Notes from an Artist Talk with Brendan Stuart Burns

Rosenberg & Co.
Oct 30, 2019 9:57PM

Rosenberg & Co. recently had the honor of hosting Brendan Stuart Burns for an artist talk to celebrate his current exhibition Recent Paintings: Brendan Stuart Burns. In these works, abstraction is the result of heightened attention—an assiduous devotion to form, color, and changing ecologies. After intensive observation of coastal environments in Wales, Iceland, and California, Burns uses oil paint built up with wax and treated linen canvas to create delicate topographies of visual perception.

“It’s almost like the tides going out,” Brendan said when asked to describe his process.

Brendan Stuart Burns at Rosenberg & Co.

“Tides create and destroy, and a kind of destruction-production process is alive in the work. The wax I work with dries quickly—within two or three days—so decisions have to be made . . . whether you wipe it off, or whether you leave it. A lot of mark-making is about taking away, so there is what’s wiped back: there is the silver and the gold in the background, and there is turpentine spray over the top of silver and gold solvents, which then drag into the oil paint. So it’s like creating a painting, but then destroying it by spraying it with solvents and turpentine. Before my eyes, it begins running and changing—as if it’s just rained on the painting—so there is this fight, this tussle to hold it back, to wipe back into it, to save it. It is a marriage of discourse that relates to the balance of construction and destruction.”

Photograph courtesy of Brendan Stuart Burns.

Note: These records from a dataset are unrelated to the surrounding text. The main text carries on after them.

(* ===== verification/FloatRounding.v ===== *)
(** * Correctness of the floating-point glue (softfloat.hpp)

    The value of a finite float is an integer multiple of the smallest
    subnormal; [value] is that integer, so rounding to an integral float is
    rounding to a multiple of [one].  The bit manipulation of [ceil], [floor] and
    [trunc] is shown to compute exactly that, and [min], [max], the comparisons
    and the range checks of the conversions are characterised by it. *)
From S2P Require Import Prelude Opcodes Softfloat.

(** ** The value of a bit pattern

    [p] fraction bits, exponent bias [B], the sign at bit [T]. *)
Section Format.
Context (p B T : Z).
Hypothesis Hp : 0 < p.
Hypothesis HB : 0 < B.

(** Magnitude of the pattern without its sign, in units of the smallest
    subnormal. *)
Definition mag (k : Z) : Z :=
  if k / 2 ^ p =? 0 then k mod 2 ^ p else (2 ^ p + k mod 2 ^ p) * 2 ^ (k / 2 ^ p - 1).

Definition neg_sign (a : Z) : bool := negb (a / 2 ^ T =? 0).

Definition value (a : Z) : Z :=
  if neg_sign a then - mag (a mod 2 ^ T) else mag (a mod 2 ^ T).

(** The value of 1.0. *)
Definition one : Z := 2 ^ (B + p - 1).

Lemma one_pos : 0 < one.
Proof using HB Hp. apply Z.pow_pos_nonneg; lia. Qed.

Lemma mag_small k : 0 <= k -> k / 2 ^ p < B -> 0 <= mag k < one.
Proof using HB Hp.
  intros Hk He. unfold mag, one. pose proof (Z.mod_pos_bound k (2 ^ p) ltac:(lia)).
  pose proof (Z.div_pos k (2 ^ p) Hk ltac:(lia)).
  destruct (Z.eqb_spec (k / 2 ^ p) 0).
  - pose proof (Z.pow_le_mono_r 2 p (B + p - 1) ltac:(lia) ltac:(lia)). lia.
  - pose proof (Z.pow_le_mono_r 2 (k / 2 ^ p - 1) (B - 2) ltac:(lia) ltac:(lia)).
    pose proof (Z.pow_pos_nonneg 2 (k / 2 ^ p - 1) ltac:(lia) ltac:(lia)).
    replace (B + p - 1) with (p + 1 + (B - 2)) by lia. rewrite !Z.pow_add_r by lia.
    change (2 ^ 1) with 2. nia.
Qed.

When Marianne Rosenberg asked about his use of wax as a medium, Burns said, “Wax is malleable, but solid: it’s a medium that was used by Ancient Egyptians, so is here to stay. It won’t fall off, for instance—you won’t come down in the morning and find it on your carpet. I add it to the oil paint to both bulk it out and to give it a buttery consistency when I spread it out with a knife. It’s a bit like sculpting, and I do feel I’ve always been a sculptor: I don’t differentiate between sculpting and the fact that I have to work on a flat surface. I feel like I’m making something almost geological.”

Photograph courtesy of Brendan Stuart Burns

“You have been painting in Iceland,” Marianne said, “one of the world’s most geologically beautiful places. And you have also traveled to California for your work. How has that changed, if at all, what you had been doing on your coast in Wales?”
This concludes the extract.